Reade's work did better when released (with some reordering and amendment of the text, less concerned with creating instalment cliffhangers) as Hard Cash in three-volume book form by Sampson Low in December 1863. Reade sought £3,000 for the publishing rights, later accepted £2,250 for a limited term of years, but eventually only sold it via commissions from the publisher. Publisher Edward Marston later commented that "Reade was an excellent man of business, and was very careful of the commodity which furnished the title of his book."

In the United States, the book was serialised in Harper's Weekly, and then published in January 1864 by Harper & Brothers without the change in title.

Subsequent editions of the novel included some of the correspondence generated by physicians in response to the original publication.

==Synopsis==
A late nineteenth-century synopsis of the novel:

This book, originally published in 1863, as Very Hard Cash is an alleged “exposure” of the abuses of private insane asylums in England and of the statutes under which they were sheltered. The “Hard Cash” is the sum of £14,000, the earnings of years, of which Richard Hardie, a bankrupt banker, defrauds David Dodd, a sea-captain. Dodd has a cataleptic shock and goes insane on realizing his loss. Hardie's son Alfred loves Julia, Dodd's daughter. He detects his father's villainy, accuses him of it, and to insure his silence is consigned by his father to a private insane asylum. There he meets Dodd; a fire breaks out, and both escape. Dodd enlists and serves as a common seaman, appearing to be capable but half-witted, until a second cataleptic shock restores his reason, when he returns home. Alfred reaches his friends, and vindicates his sanity in a court of law. The receipt for the £14,000 is found, and the money recovered from the elder Hardie. The book properly divides itself into two parts. One embraces the maritime adventures of Dodd with pirates, storms, shipwreck, and highwaymen, while bringing his money home; and his subsequent service as a half-witted foremast-hand until his restoration to reason. The other covers Alfred's thrilling experiences as a sane man among the insane. The author's analysis of all kinds of insanity is very thorough: with Alfred are contrasted Captain Dodd and many asylum patients, introduced incidentally; also Maxley, a worthy man driven insane by the bank failure, and who kills Alfred's sister in a maniacal rage; Dr. Wycherley, the asylum manager, who has epileptic fits himself; Thomas Hardie, Alfred's uncle, who is weak-minded; and others. Dr. Sampson, the sturdy Scotch physician, who despises all regular practitioners, and comes to Alfred’s rescue at the crisis of the book, is one of Reade’s strongest and most original characters. The love scenes are tender and touching. Hard Cash is in some sense a sequel to Love me Little, Love me Long which relates the early history and marriage of Captain and Mrs. Dodd. This book caused much lively public correspondence between the author and various asylum managers, who felt themselves aggrieved, but failed, according to Reade, to shake the facts and arguments put forward in this book.

==Adaptations==
The novel was adapted to film three times in the silent film era.
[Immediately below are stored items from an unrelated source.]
(* ===== verification/FilterToy.v ===== *)
(** * A small filter graph

    An executable libavfilter on which the promises of the filtering task are tried: its
    graph hands every frame of its sources to its sinks, and remembers what was done. *)

From stdpp Require Import base list option.
From Stdlib Require Import ZArith Lia Ascii String SpecFloat.
From S2P Require Import Choke.
From S2P Require Import Prelude RustInt RustStr Float64 Errors StreamSpec Muxer Rescale MuxTask DemuxTimes DecTimes DecTask DecTimesSpec FilterSync FilterConfig FilterOutput FilterTask.

Local Open Scope string_scope.
Local Open Scope Z_scope.

#[export] Instance toy_sync : AvSync (Dmx := scaling_demux) := {| av_log2 := Z.log2 |}.

(** The angles of the axes. *)
Definition toy_atan2 (y x : f64) : f64 :=
  let half := fdiv f64_PI (f64_of_Z 2) in
  if feq y (f64_of_Z 0) then if flt x (f64_of_Z 0) then f64_PI else f64_of_Z 0
  else if flt y (f64_of_Z 0) then fopp half else half.

#[export] Instance toy_names : AvNames (Sync := toy_sync) := {|
  av_get_sample_fmt_name := fun f => if f =? 1 then Some "s16" else if f =? 8 then Some "fltp" else None;
  av_get_pix_fmt_name := fun f => if f =? 0 then Some "yuv420p" else if f =? 23 then Some "nv12" else None;
  av_color_space_name := fun c => if c =? 1 then Some "bt709" else None;
  av_color_range_name := fun c => if c =? 1 then Some "tv" else None;
  av_channel_layout_check := fun l => 0 <? layout_channels l;
  av_channel_layout_describe := fun l => if layout_channels l =? 2 then "stereo" else "mono";
  f64_atan2 := toy_atan2
|}.

(** The filters that were made, with their arguments; the links; what the sources were
    given; what waits in the graph; and what the sink has. *)
Record ToyGraph := {
  made : list (string * option string);
  wires : list (nat * nat);
  given : list (nat * option FilterFrame);
  waiting : list (option FilterFrame);
  at_sink : list FilterFrame;
  sink_ended : bool
}.

Definition toy_graph : ToyGraph := {| made := []; wires := []; given := []; waiting := []; at_sink := []; sink_ended := false |}.

Definition toy_create (f : string) (args : option string) (g : ToyGraph) : ToyGraph :=
  {| made := made g ++ [(f, args)]; wires := wires g; given := given g; waiting := waiting g; at_sink := at_sink g; sink_ended := sink_ended g |}.

Definition toy_link (a b : nat) (g : ToyGraph) : ToyGraph :=
  {| made := made g; wires := wires g ++ [(a, b)]; given := given g; waiting := waiting g; at_sink := at_sink g; sink_ended := sink_ended g |}.

Definition toy_add (s : nat) (f : option FilterFrame) (g : ToyGraph) : ToyGraph :=
  {| made := made g; wires := wires g; given := given g ++ [(s, f)]; waiting := waiting g ++ [f]; at_sink := at_sink g; sink_ended := sink_ended g |}.

Definition toy_request (g : ToyGraph) : Z * ToyGraph :=
  match waiting g with
  | [] => (if sink_ended g then AVERROR_EOF else AVERROR_AGAIN, g)
  | f :: l =>
    (0, {| made := made g; wires := wires g; given := given g; waiting := l; at_sink := at_sink g ++ option_list f;
           sink_ended := sink_ended g || bool_decide (f = None) |})
  end.

Definition toy_take (g : ToyGraph) : (Z + FilterFrame) * ToyGraph :=
  match at_sink g with
  | [] => (inl (if sink_ended g then AVERROR_EOF else AVERROR_AGAIN), g)
  | f :: l => (inr f, {| made := made g; wires := wires g; given := given g; waiting := waiting g; at_sink := l; sink_ended := sink_ended g |})
  end.

#[export] Instance toy_av : AvGraph (Names := toy_names) := {|
  FGraph := ToyGraph;
  avfilter_graph_alloc := toy_graph;
  graph_filters := fun g => [];
  avfilter_get_by_name := fun _ => true;
  avfilter_graph_create_filter := fun f _ args g => (inr (List.length (made g)), toy_create f args g);
  avfilter_graph_alloc_filter := fun f _ g => (Some (List.length (made g)), toy_create f None g);
  avfilter_init_str := fun _ g => (0, g);
  avfilter_link := fun a _ b _ g => (0, toy_link a b g);
  avfilter_pad_get_type := fun _ _ _ => AVMEDIA_TYPE_VIDEO;
  av_opt_set_int := fun _ _ _ g => (0, g);
  av_opt_set := fun _ key _ g => (if String.eqb key "scale" then 0 else AVERROR_OPTION_NOT_FOUND, g);
  av_opt_set_bin := fun _ _ _ g => (0, g);
  av_opt_find := fun _ key _ => if String.eqb key "text" then Some false else if String.eqb key "blob" then Some true else None;
  av_buffersrc_parameters_set := fun _ _ g => (0, g);
  avfilter_graph_config := fun g => (0, g);
  Segment := unit;
  avfilter_graph_segment_parse := fun _ g => (inr tt, g);
  avfilter_graph_segment_create_filters := fun s g => (0, s, toy_create "null" None g);
  segment_chains := fun _ => [];
  free_opts := fun s => s;
  avfilter_graph_segment_apply := fun _ g => (inr ([{| filter_ctx := 0; pad_index := 0 |}], [{| filter_ctx := 0; pad_index := 0 |}]), g);
  set_hw_device_ctx := fun _ _ g => g;
  av_buffer_ref := fun d => Some d;
  pix_fmt_hwaccel := fun f => Some (f =? 117);
  avio_open := fun path => if String.eqb path "missing" then AVERROR 2 else 0;
  avio_size := fun _ => 3;
  avio_read := fun _ n => (n, [1; 2; 3]);
  parameters_alloc := true;
  bprint_complete := true
|}.

#[export] Instance toy_filter : AvFilter (Gr := toy_av) := {|
  av_channel_layout_compare := fun a b => if layout_channels a =? layout_channels b then 0 else 1;
  av_buffersrc_add_frame_flags := fun _ s f g => (0, toy_add s f g);
  av_buffersrc_close := fun s _ g => (0, toy_add s None g);
  av_buffersrc_get_nb_failed_requests := fun s g => Z.of_nat (List.length (List.filter (fun x => (fst x =? s)%nat) (given g)));
  avfilter_graph_request_oldest := toy_request;
  av_buffersink_get_frame := fun _ g => toy_take g;
  sink_format := fun _ _ => 0;
  sink_w := fun _ _ => 640;
  sink_h := fun _ _ => 360;
  sink_colorspace := fun _ _ => 1;
  sink_color_range := fun _ _ => 1;
  sink_time_base := fun _ _ => {| num := 1; den := 1000 |};
  sink_sar := fun _ _ => {| num := 1; den := 1 |};
  sink_sample_rate := fun _ _ => 48000;
  sink_frame_rate := fun _ _ => {| num := 25; den := 1 |};
  sink_ch_layout := fun _ _ => (0, {| layout_order := 1; layout_channels := 2; layout_mask := 3 |})
|}.

(** ** Frames, inputs and outputs *)

Definition video_params (format : Z) (hw : option Z) : FrameParams :=
  {| p_format := format; p_width := 640; p_height := 360; p_sar := {| num := 1; den := 1 |}; p_color_space := 1; p_color_range := 1; p_sample_rate := 0;
     p_ch_layout := empty_layout; p_hw_frames := hw; p_matrix := None |}.

Definition video_frame (p : Z) (l : list Z) : FilterFrame :=
  {| ff_pts := p; ff_duration := 40; ff_time_base := {| num := 1; den := 1000 |}; ff_key := true; ff_nb_samples := 0; ff_params := video_params 0 None;
     ff_buf := true; ff_content := l |}.

Definition set_frame_params (q : FrameParams) (f : FilterFrame) : FilterFrame :=
  {| ff_pts := ff_pts f; ff_duration := ff_duration f; ff_time_base := ff_time_base f; ff_key := ff_key f; ff_nb_samples := ff_nb_samples f; ff_params := q;
     ff_buf := ff_buf f; ff_content := ff_content f |}.

Definition toy_input_options : InputFilterOptions := if_opts (InputFilter_new "" AVMEDIA_TYPE_VIDEO "in" "0:v").

Definition toy_input (n : nat) : InputFilterParameter :=
  InputFilterParameter_new n "in" AVMEDIA_TYPE_VIDEO toy_input_options (set_frame_params no_params (video_frame AV_NOPTS_VALUE [])).

Definition toy_options (m : VSyncMethod) : OutputFilterOptions :=
  let o := OutputFilterOptions_new in
  {| ofo_name := "out"; ofo_enc := None; formats := Some [0; 23]; audio_format := audio_format o; audio_formats := audio_formats o;
     ofo_framerate := {| num := 25; den := 1 |}; framerates := framerates o; color_spaces := color_spaces o; color_ranges := color_ranges o;
     ofo_vsync_method := Some m; ofo_sample_rate := 0; sample_rates := sample_rates o; ch_layout := ch_layout o; ch_layouts := ch_layouts o;
     trim_start_us := None; trim_duration_us := None; ofo_ts_offset := None; ofo_flags := 0 |}.

Definition listener : option FilterSender := Some {| room := None; sent := [] |}.

Definition toy_output (m : VSyncMethod) : OutputFilterParameter := OutputFilterParameter_new AVMEDIA_TYPE_VIDEO (toy_options m) listener 0 0 None.

Definition toy_state (m : VSyncMethod) : FilterState :=
  {| fs_graph := None; fgp := FilterGraphParameter_default; ifps := [toy_input 0]; ofps := [toy_output m] |}.

Definition toy_thread (m : VSyncMethod) : ThreadState :=
  {| task := toy_state m; finished_flags := [false]; best_input := 0; wishes := []; errors := [] |}.

(** The times and the contents that were sent, and a null frame as [None]. *)
Definition shown (b : FilterBox) : option (Z * list Z) := option_map (fun f => (ff_pts f, ff_content f)) (fb_frame b).

Definition toy_log (t : ThreadState) : list (list (option (Z * list Z))) * list Error :=
  (map (fun o => map shown (match op_dst o with Some d => sent d | None => [] end)) (ofps (task t)), errors t).

Definition toy_desc : string := "null".

Definition toy_run (m : VSyncMethod) (l : list FilterReceipt) : option (list (list (option (Z * list Z))) * list Error) :=
  match filter_task (Prof := release_profile) 0 toy_desc None 20 Enough (toy_thread m) l with Ret t => Some (toy_log t) | _ => None end.

Definition receipt (f : FilterFrame) : FilterReceipt := FrameIn Enough 0 (Some f) false.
The first was in 1910 by Independent Moving Pictures Co.

In 1913, a 2-reel American silent film was directed by Charles M. Seay for Edison Manufacturing Company, with a cast that included Charles Stanton Ogle, May Abbey, Gertrude McCoy, and Bigelow Cooper.

In 1921, a British silent-film was released, directed by Edwin J. Collins and starring Dick Webb, Alma Green, and Frank Arlton.